Hugo-related highlights:

  • Proposed changes this year for Best Fancast and the mechanics of the Graphic Story categories were postponed indefinitely, to allow the Hugo Study Committee to work on the amendment further.
  • An amendment to rename the category “Best Graphic Story” to “Best Graphic Story or Comic” to better honor how professionals in that field refer to their own work passed and will be sent to WorldCon in Dublin next year for ratification.
  • Changes to the Professional Artist and Fan Artist Hugo categories were proposed, but turned out to be the most hotly debated part of the agenda—and were ultimately referred to a new committee, one that will hopefully have some artists on it to help hash out how “professional” versus “fan” art should be categorized for the award.
  • An amendment that makes a slight change as to how the longlist of nominees is reported after the Hugo Award ceremony was passed and will be sent to WorldCon in Dublin next year for ratification. If you’re curious about this amendment, you can read about it in the business meeting agenda—just keep in mind we changed it from 5% to 4%.
  • Some technical fixes were passed on to next year’s business meeting for ratification. And we ratified all of the technical fixes passed on from Helsinki’s business meeting with no debate.
  • The WSFS YA Award (which is not a Hugo) officially has a name now! That names it “The Lodestar.” (And while technically without a name this year, the first YA Award was given too!)

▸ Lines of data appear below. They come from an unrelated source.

(* ===== verification/Pipeline.v ===== *)
(** * A request's way through the server

    [Session], [Executor] and [TorchBackend] put together, as [session] of
    [src/server/main.cpp], [src/model/model_executor.cpp] and
    [src/inference/torch_backend.cpp] are: a worker hands the requests of a batch, with the
    output buffers of the sessions that made them, to the backend, whose responses and
    buffers go back to those sessions. *)
From S2P Require Import Prelude.
From S2P Require Import Transition.
From S2P Require Import Text.
From S2P Require Import Types.
From S2P Require Import ServerConfig.
From S2P Require Import Socket.
From S2P Require Import Session.
From S2P Require Import TorchBackend.
From S2P Require Executor.

Section pipeline.
Context `{Torch} (loaded : gmap text ModelState) (elapsed : nat → Z).

(** The session's [output_buf], as many zeroes as the input has elements. *)
Definition output_buf (r : InferenceRequest) : list Z :=
  replicate (Z.to_nat (output_capacity r)) 0.

(** The requests as [infer_batch] gets them, each with its output buffer. *)
Definition with_buffers (reqs : list InferenceRequest) : list (InferenceRequest * list Z) :=
  (λ r, (r, output_buf r)) <$> reqs.

(** [meta_->backend->infer_batch(reqs)] as the worker sees it; a batch that does not
    return has no responses. *)
Definition torch_infer_batch (reqs : list InferenceRequest) : list InferenceResponse :=
  match infer_batch loaded elapsed (with_buffers reqs) with
  | Returned ws => resp <$> ws
  | _ => []
  end.

(** What call [p] of an executor, for the request [r], gives to the session that waits for
    it: a response and what is in the output buffer. It is the response of the backend in
    some batch of calls that were made, and the buffer as that batch left it, or one of
    the executor's refusals, with the buffer untouched. *)
Definition delivered (s : Executor.state) (p : nat) (r : InferenceRequest)
    (response : InferenceResponse) (output : list Z) : Prop :=
  (p, response) ∈ Executor.answers s ∧ Executor.calls s !! p = Some r ∧
  ((∃ b k t ws w wait exec,
      b !! k = Some t ∧ Executor.req t = r ∧ Forall (Executor.known (Executor.calls s)) b ∧
      infer_batch loaded elapsed (with_buffers (Executor.req <$> b)) = Returned ws ∧
      ws !! k = Some w ∧ response = Executor.instrument t (resp w) wait exec ∧ output = buffer w) ∨
   (∃ e, response = error_response e ∧ output = output_buf r)).

(** ** A model that works row by row *)

Context (st : ModelState) (id : text) (sh so : list Z).
Hypothesis (loaded_model : loaded !! id = Some st).
Hypothesis (one_output_shape : ∀ x z, sizes x = sh → computes st x z → readable z ∧ sizes z = so).
Hypothesis (rows_apart : ∀ xs zs, xs ≠ [] → Forall (λ x, sizes x = sh) xs → Forall2 (computes st) xs zs →
  ∃ x z, cat xs = inr x ∧ computes st x z ∧ cat zs = inr z).
Hypothesis (chunks_apart : ∀ zs z, zs ≠ [] → Forall (λ z, readable z ∧ sizes z = so) zs → cat zs = inr z →
  ∃ cs, chunk z (length zs) = inr cs ∧ Forall2 same_values cs zs).

(** A request for the model whose input has the length and shape it needs. *)
Definition computable (r : InferenceRequest) : Prop :=
  model_id r = id ∧ ∃ x z, reads st r x ∧ sizes x = sh ∧ computes st x z.

(** What the request gets when it is the only one. *)
Definition alone (r : InferenceRequest) (w : slot) : Prop :=
  infer loaded (latency_ns (resp w)) r (output_buf r) = Returned w.

Lemma batch_gives_alone reqs ws k r w :
  Forall computable reqs → infer_batch loaded elapsed (with_buffers reqs) = Returned ws →
  reqs !! k = Some r → ws !! k = Some w → alone r w.
Proof.
  intros Hg Hb Hr Hw.
  assert ((with_buffers reqs).*1 = reqs) as H1.
  { unfold with_buffers. clear. induction reqs; simpl; [done|by f_equal]. }
  destruct (batching_preserves_answers loaded st id sh so elapsed (with_buffers reqs)) as (ws' & Hb' & Hf);
    [done|by rewrite H1|done..|].
  rewrite Hb in Hb'. injection Hb' as <-.
  assert (with_buffers reqs !! k = Some (r, output_buf r)) as Hk
    by (unfold with_buffers; by rewrite list_lookup_fmap, Hr).
  exact (Forall2_lookup_lr _ _ _ _ _ _ Hf Hk Hw).
Qed.

Lemma known_computable s b :
  Forall computable (Executor.calls s) → Forall (Executor.known (Executor.calls s)) b →
  Forall computable (Executor.req <$> b).
Proof.
  intros Hc Hb. apply Forall_fmap, (Forall_impl _ _ _ Hb). intros t Ht.
  exact (Forall_lookup_1 _ _ _ _ Hc Ht).
Qed.

(** The session's buffer holds what its response says was written. *)
Lemma alone_fits r w : alone r w → fits (resp w) (buffer w).
Proof. intros Ha. by destruct (infer_slot_ok _ _ _ _ _ Ha) as (_ & ? & _). Qed.

Lemma delivered_alone s p r response output :
  Forall computable (Executor.calls s) → delivered s p r response output →
  fits response output ∧
  ((∃ w, alone r w ∧ response_frame response output = response_frame (resp w) (buffer w)) ∨
   ∃ e, response = error_response e).
Proof.
  intros Hc (_ & _ & [(b & k & t & ws & w & wait & exec & Hk & <- & Hb & Hws & Hw & -> & ->)|(e & -> & ->)]).
  - pose proof (batch_gives_alone (Executor.req <$> b) ws k (Executor.req t) w
      (known_computable s b Hc Hb) Hws) as Ha.
    rewrite list_lookup_fmap, Hk in Ha. specialize (Ha eq_refl Hw).
    split; [exact (alone_fits _ _ Ha)|]. left. by exists w.
  - split; [|right; by exists e]. split; simpl; lia.
Qed.

(** What [Executor] shows of answers is enough for delivery. *)
Lemma answers_delivered m s p response :
  0 <= m → reachable Executor.initial (Executor.step m torch_infer_batch) s →
  (p, response) ∈ Executor.answers s →
  ∃ r output, Executor.calls s !! p = Some r ∧ delivered s p r response output.
Proof.
  intros Hm Hr Ha. destruct (Executor.executor_reachable_answers _ _ s Hm Hr) as [_ _ _ _ Hj].
  pose proof (proj1 (Forall_forall _ _) Hj _ Ha) as (t & Ht & Hc & Hjust). simpl in *.
  exists (Executor.req t). destruct Hjust as [(b & k & r0 & wait & exec & Hk & _ & Hb & Hr0 & ->)|Hrf].
  - unfold torch_infer_batch in Hr0.
    destruct (infer_batch loaded elapsed (with_buffers (Executor.req <$> b))) as [ws| |] eqn:Hws; [|done..].
    rewrite list_lookup_fmap in Hr0. destruct (ws !! k) as [w|] eqn:Hw; [|done]. injection Hr0 as <-.
    exists (buffer w). split; [done|]. split; [done|]. split; [done|]. left.
    by exists b, k, t, ws, w, wait, exec.
  - exists (output_buf (Executor.req t)). split; [done|]. split; [done|]. split; [done|]. right.
    rewrite !elem_of_cons in Hrf. destruct Hrf as [->|[->|[->|[->|[]%elem_of_nil]]]]; by eexists.
Qed.

(** The frame of a refused request. *)
Definition refusal_frame : list byte := response_frame (error_response []) [].

Definition own_frame (r : InferenceRequest) (f : list byte) : Prop :=
  (∃ w, alone r w ∧ f = response_frame (resp w) (buffer w)) ∨ f = refusal_frame.

Lemma answers_frames config inf rs (P : InferenceRequest → list byte → Prop) : ∀ k,
  (∀ i r, rs !! i = Some r → ∃ response output,
     inf (k + i)%nat (request_of config r) = Answered response output ∧ fits response output ∧
     P (request_of config r) (response_frame response output)) →
  ∃ fs, answers config inf k rs (concat fs) ∧ Forall2 (λ r f, P (request_of config r) f) rs fs.
Proof.
  induction rs as [|r rs IH]; intros k Hi; [exists []; split; constructor|].
  destruct (Hi 0%nat r eq_refl) as (response & output & Hinf & Hfit & Hp). rewrite Nat.add_0_r in Hinf.
  destruct (IH (S k)) as (fs & Ha & Hf).
  { intros i r' Hr'. destruct (Hi (S i) r' Hr') as (x & y & ? & ? & ?). exists x, y.
    by rewrite Nat.add_succ_r in *. }
  exists (response_frame response output :: fs). split; [|by constructor].
  simpl. by eapply answers_cons.
Qed.

(** ** Properties *)

End pipeline.

(** ** A request served *)

Definition demo_config : ExtendedConfig := {|
  cfg_model_id := []; cfg_model_path := []; cfg_model_repository := txt "models"; cfg_host := [];
  cfg_port := 9000; cfg_input_shape := [1; 2]; cfg_device := Cpu |}.

(** The client sends the floats [3, 4] to model "m". *)
Definition demo_client : client_request := {| rid := [Byte.x6d]; rinput := [3; 4] |}.

Lemma demo_computable : computable the_model (txt "m") [1; 2] (request_of demo_config demo_client).
Proof.
  split; [reflexivity|]. exists {| m_sizes := [1; 2]; m_data := [3; 4] |}. eexists. split_and!.
  - exists 2. by eexists.
  - done.
  - by apply computes_doubled.
Qed.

    If you want to know who won the Hugo Awards (and the two Not A Hugos) this year, Book Riot has you covered.

    And an oddity for fannish history…

    To my knowledge, this is the first WorldCon that’s been subjected to an alt-right protest, so…yay? No, definitely not yay.

    There was this guy who got banned from WorldCon for stating his intention to break the Code of Conduct. And so he decided to hold an alt-right–themed protest outside the convention on Saturday afternoon, to which he then didn’t actually bother to show up. There were 30–40 MAGA hat–wearing people (and one gentleman notably wearing a tin foil hat) blocking access to the Bloodmobile (there for a blood drive) for approximately three hours. There were also counter-protestors and a lot of extremely bored-looking police—the police presence due to the credible threat of local, known-to-be-violent white supremacists showing up. They thankfully did not.

    The protest ended not with a bang, but a whimper, at four o’clock when the police simply picked up the barrier in front of the protestors and pushed it back until they dispersed. The counter-protesters left on their own. During the unnecessarily stressful time, convention staff, convention center security, and helpful attendees worked hard to make certain only attendees were getting into the convention center, and that anyone wanting to register or get to the blood drive had a safe walk there. (Full disclosure: I was part of the group of attendees supplementing the convention staff for the duration.) For a more detailed look at what happened, if you’re curious, I refer you to File 770, which incidentally won the Hugo for Best Fanzine this year. (Congratulations, Mike!)

    Here’s hoping this will be a unique occurrence in WorldCon history.

    That’s a wrap!

    Goodbye and thank you to WorldCon 76, since I’m sadly leaving before closing ceremonies. That’s it for this year, but we have years to come to look forward to. WorldCon is a beautiful fannish shark that will only eat your money if you get to close to the dealer room and never stops moving, constantly crossing the world.

    The 77th WorldCon will be held in Dublin, Ireland, in 2019. And it’s official—the 78th WorldCon will be held in Wellington, New Zealand, in 2020! See you there!